This past Friday, Skippy and I were sent across Kachemak Bay by The Center for Alaskan Coastal Studies, on assignment. Our task was to photograph and video the 4th grade class from West Homer Elementary as they explored the tide pools of Peterson Bay during a -3.5′ tide (that’s pretty low).
We rode over on a water taxi with Mike Allen, a CACS board member and also, since this a small town, a friend. We spent the first couple of hours carefully making our way around the slippery rocks, shooting photos and video, while listening to the guides talk about what was being found. Take a look:
A sunflower star
A Christmas sea anemone
An Ochre sea star
How about this classroom, huh?
Barnicles and chitons
Even a baby octopus!
Afterwards, we hiked back to the field station where the kids had lunch, and we took a tour with Mike.
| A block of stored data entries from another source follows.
(* ===== verification/HilbertProps.v ===== *)
(** * The Hilbert transformation is a bijection

    [AxestoTranspose] and [TransposetoAxes] undo each other, for every number of
    axes and up to 30 bits. *)

From S2P Require Import Prelude Hilbert HilbertFacts.

Local Open Scope Z_scope.
Local Open Scope slurm_scope.

Section transform.
Context (b : Z) (n : nat) (Hb : 1 <= b <= 30) (Hn : (1 <= n)%nat).

(** ** Excess work *)

Definition level_axes (q : Z) (X : list Z) : list Z := up (pexchange q) (n - 1) (pinvert q X).
Definition level_transpose (q : Z) (X : list Z) : list Z := pinvert q (down (pexchange q) (n - 1) X).

Fixpoint work_axes (k : nat) (X : list Z) : list Z := match k with O => X | S j => work_axes j (level_axes (Z.of_nat k) X) end.
Fixpoint work_transpose (k : nat) (X : list Z) : list Z := match k with O => X | S j => level_transpose (Z.of_nat k) (work_transpose j X) end.

Lemma level_axes_ok q X : 1 <= q < b -> words b n X -> words b n (level_axes q X).
Proof using Hb Hn. intros Hq HX. apply (up_ok _ _ (n - 1)); [intros; by apply pexchange_ok|lia|by apply pinvert_ok]. Qed.

Lemma level_transpose_ok q X : 1 <= q < b -> words b n X -> words b n (level_transpose q X).
Proof using Hb Hn. intros Hq HX. apply pinvert_ok; [done..|]. apply (down_ok _ _ (n - 1)); [intros; by apply pexchange_ok|lia|done]. Qed.
(* ===== verification/Backfill.v ===== *)
(** * The backfill scheduler's table of free nodes: src/plugins/sched/backfill/backfill.c

    The scheduler plans the start of pending jobs on a table of time intervals, each
    with the nodes that are free in it: records of an array that are linked by
    index, in the order of time.  [_add_reservation] takes the nodes of a planned
    job out of the intervals that the job uses. *)

From S2P Require Import Prelude Bitstring.

Local Open Scope Z_scope.
Local Open Scope slurm_scope.

Record node_space_map : Type := Space {
  begin_time : Z;
  end_time : Z;
  avail_bitmap : option bitstr;
  next : Z
}.

Definition no_space : node_space_map := Space 0 0 None 0.

(** The bitmap of a record; [None] is a null pointer. *)
Definition space_bitmap (r : node_space_map) : exec bitstr := match avail_bitmap r with Some b => Ret b | None => Fault end.

Definition set_end (r : node_space_map) (t : Z) : node_space_map := Space (begin_time r) t (avail_bitmap r) (next r).
Definition set_next (r : node_space_map) (i : Z) : node_space_map := Space (begin_time r) (end_time r) (avail_bitmap r) i.
Definition set_bitmap (r : node_space_map) (b : option bitstr) : node_space_map := Space (begin_time r) (end_time r) b (next r).

(** The table at the start of a cycle. *)
Definition init_space (max_backfill_job_cnt sched_start backfill_window : Z) (avail_node_bitmap : bitstr) : exec (list node_space_map * Z) :=
  avail ← bit_copy avail_node_bitmap;
  node_space ← aset (replicate (Z.to_nat (max_backfill_job_cnt * 2 + 1)) no_space) 0
                 (Space sched_start (sched_start + backfill_window) (Some avail) 0);
  Ret (node_space, 1).

(** Record [i] takes over what record [j] covers from time [t] on. *)
Definition insert_record (node_space : list node_space_map) (i j t : Z) : exec (list node_space_map) :=
  rj ← aget node_space j;
  b ← space_bitmap rj;
  copy ← bit_copy b;
  node_space ← aset node_space i (Space t (end_time rj) (Some copy) (next rj));
  aset node_space j (set_next (set_end rj t) i).

(** The search for the end of the reservation, from the record after [j]. *)
Definition place_end (end_reserve : Z) (node_space : list node_space_map) (recs j : Z) : exec (list node_space_map * Z) :=
  loop (S (length node_space)) (fun j =>
    rj ← aget node_space j;
    let j := next rj in
    if j =? 0 then Ret (inr (node_space, recs)) else
    rj ← aget node_space j;
    if end_reserve <? end_time rj then
      node_space ← insert_record node_space recs j end_reserve;
      Ret (inr (node_space, recs + 1))
    else if end_reserve =? end_time rj then Ret (inr (node_space, recs))
    else Ret (inl j)) j.

(** The search for the start. *)
Definition place_start (start_time end_reserve : Z) (node_space : list node_space_map) (recs : Z) : exec (list node_space_map * Z) :=
  loop (S (length node_space)) (fun j =>
    rj ← aget node_space j;
    if start_time <? end_time rj then
      node_space ← insert_record node_space recs j start_time;
      r ← place_end end_reserve node_space (recs + 1) j;
      Ret (inr r)
    else if end_time rj =? start_time then
      r ← place_end end_reserve node_space recs j;
      Ret (inr r)
    else if next rj =? 0 then Ret (inr (node_space, recs)) else Ret (inl (next rj))) 0.

(** The nodes of the job are taken out of the intervals within the reservation. *)
Definition restrict (start_time end_reserve : Z) (res_bitmap : bitstr) (node_space : list node_space_map) : exec (list node_space_map) :=
  loop (S (length node_space)) (fun '(j, node_space) =>
    rj ← aget node_space j;
    node_space ← (if (start_time <=? begin_time rj) && (end_time rj <=? end_reserve) then
                    b ← space_bitmap rj; b ← bit_and b res_bitmap; aset node_space j (set_bitmap rj (Some b))
                  else Ret node_space);
    if end_reserve <=? begin_time rj then Ret (inr node_space)
    else if next rj =? 0 then Ret (inr node_space) else Ret (inl (next rj, node_space))) (0, node_space).

(** The first two neighbours with the same nodes become one record. *)
Definition merge_one (node_space : list node_space_map) : exec (list node_space_map) :=
  loop (S (length node_space)) (fun i =>
    ri ← aget node_space i;
    let j := next ri in
    if j =? 0 then Ret (inr node_space) else
    rj ← aget node_space j;
    bi ← space_bitmap ri;
    bj ← space_bitmap rj;
    same ← bit_equal bi bj;
    if negb same then Ret (inl j) else
    node_space ← aset node_space i (set_next (set_end ri (end_time rj)) (next rj));
    _ ← bit_free bj;
    rj ← aget node_space j;
    node_space ← aset node_space j (set_bitmap rj None);
    Ret (inr node_space)) 0.

Definition _add_reservation (start_time end_reserve : Z) (res_bitmap : bitstr) (node_space : list node_space_map) (recs : Z) :
    exec (list node_space_map * Z) :=
  r0 ← aget node_space 0;
  let start_time := u32 (Z.max start_time (begin_time r0)) in
  '(node_space, recs) ← place_start start_time end_reserve node_space recs;
  node_space ← restrict start_time end_reserve res_bitmap node_space;
  node_space ← merge_one node_space;
  Ret (node_space, recs).

Definition _test_resv_overlap (node_space : list node_space_map) (use_bitmap : bitstr) (start_time end_reserve : Z) : exec bool :=
  loop (S (length node_space)) (fun j =>
    rj ← aget node_space j;
    overlap ← (if (start_time <? end_time rj) && (begin_time rj <? end_reserve) then
                 b ← space_bitmap rj; super ← bit_super_set use_bitmap b; Ret (negb super)
               else Ret false);
    if overlap : bool then Ret (inr true)
    else if next rj =? 0 then Ret (inr false) else Ret (inl (next rj))) 0.

(** The next record, or the end, of the loop over the table. *)
Definition usable_step (start_res end_time' : Z) (ns : list node_space_map) (st : Z * bitstr * Z) : exec (Z * bitstr * Z + bitstr * Z) :=
  let '(j, avail, later_start) := st in
  rj ← aget ns j;
  let later_start := if (start_res <? end_time rj) && negb (next rj =? 0) && (later_start =? 0) then end_time rj else later_start in
  if end_time rj <=? start_res then
    if next rj =? 0 then Ret (inr (avail, later_start)) else Ret (inl (next rj, avail, later_start))
  else if begin_time rj <=? end_time' then
    b ← space_bitmap rj;
    avail ← bit_and avail b;
    if next rj =? 0 then Ret (inr (avail, later_start)) else Ret (inl (next rj, avail, later_start))
  else Ret (inr (avail, later_start)).

(** The nodes of [avail] that are free from [start_res] to [end_time'], and the end of
    the first interval that ends later than [start_res], if another one follows. *)
Definition usable_nodes (node_space : list node_space_map) (avail : bitstr) (start_res end_time' : Z) : exec (bitstr * Z) :=
  loop (S (length node_space)) (usable_step start_res end_time' node_space) (0, avail, 0).

(** What becomes of a job that is to start later. *)
Inductive verdict := TableFull | TryLater | NotReserved | Reserved.

(** The end of a job's round in [_attempt_backfill]: the table is full, the job overlaps
    a planned one, no reservation is wanted for it (its QOS, or the number of
    reservations of its partition: [reserve]), or its nodes are reserved.
    [bb_wait]: it waits for a burst buffer. *)
Definition plan_job (max_backfill_job_cnt now job_start : Z) (bb_wait reserve : bool) (start_time end_reserve : Z) (avail : bitstr)
    (node_space : list node_space_map) (recs : Z) : exec (verdict * list node_space_map * Z) :=
  if max_backfill_job_cnt <=? recs then Ret (TableFull, node_space, recs) else
  overlap ← (if (now <? job_start) && negb bb_wait then _test_resv_overlap node_space avail start_time end_reserve else Ret false);
  if overlap : bool then Ret (TryLater, node_space, recs) else
  if negb reserve then Ret (NotReserved, node_space, recs) else
  res ← bit_not avail;
  '(node_space, recs) ← _add_reservation start_time end_reserve res node_space recs;
  Ret (Reserved, node_space, recs).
Peterson Bay Field Station
The kids reconvened for a final tally of creatures and a short lesson. Then, it was time for clean up. At Mike’s suggestion, we vacated the station and went for a hike on a trail that looped around to a lake and back.
Currently, we’re getting about 15 hours of sunlight a day. However, it is still only hitting the mid-40’s in temperature. In places where there are a lot of trees, that means there is still a good deal of snow.
Roughly half of our journey to the lake involved stepping though knee-deep or deeper snow. This snow was anxious to melt, so we punched through with every step, filling knee-high boots with ice, making the worst sno-cones ever. After a grueling 1.5 miles, we reached the lake. It was pretty. It was still mostly covered in ice.
Lost and Found Lake
On the way back, we hit a bare spot on top of a ridge, and it started raining. Also, the sun was shining. Across the next ridge, it looked like it was snowing. Alaska!
The view from up here.
We returned to the field station in time to help load up the dock with gear, and then hopped on board the Rainbow Connection for our ride back to Homer.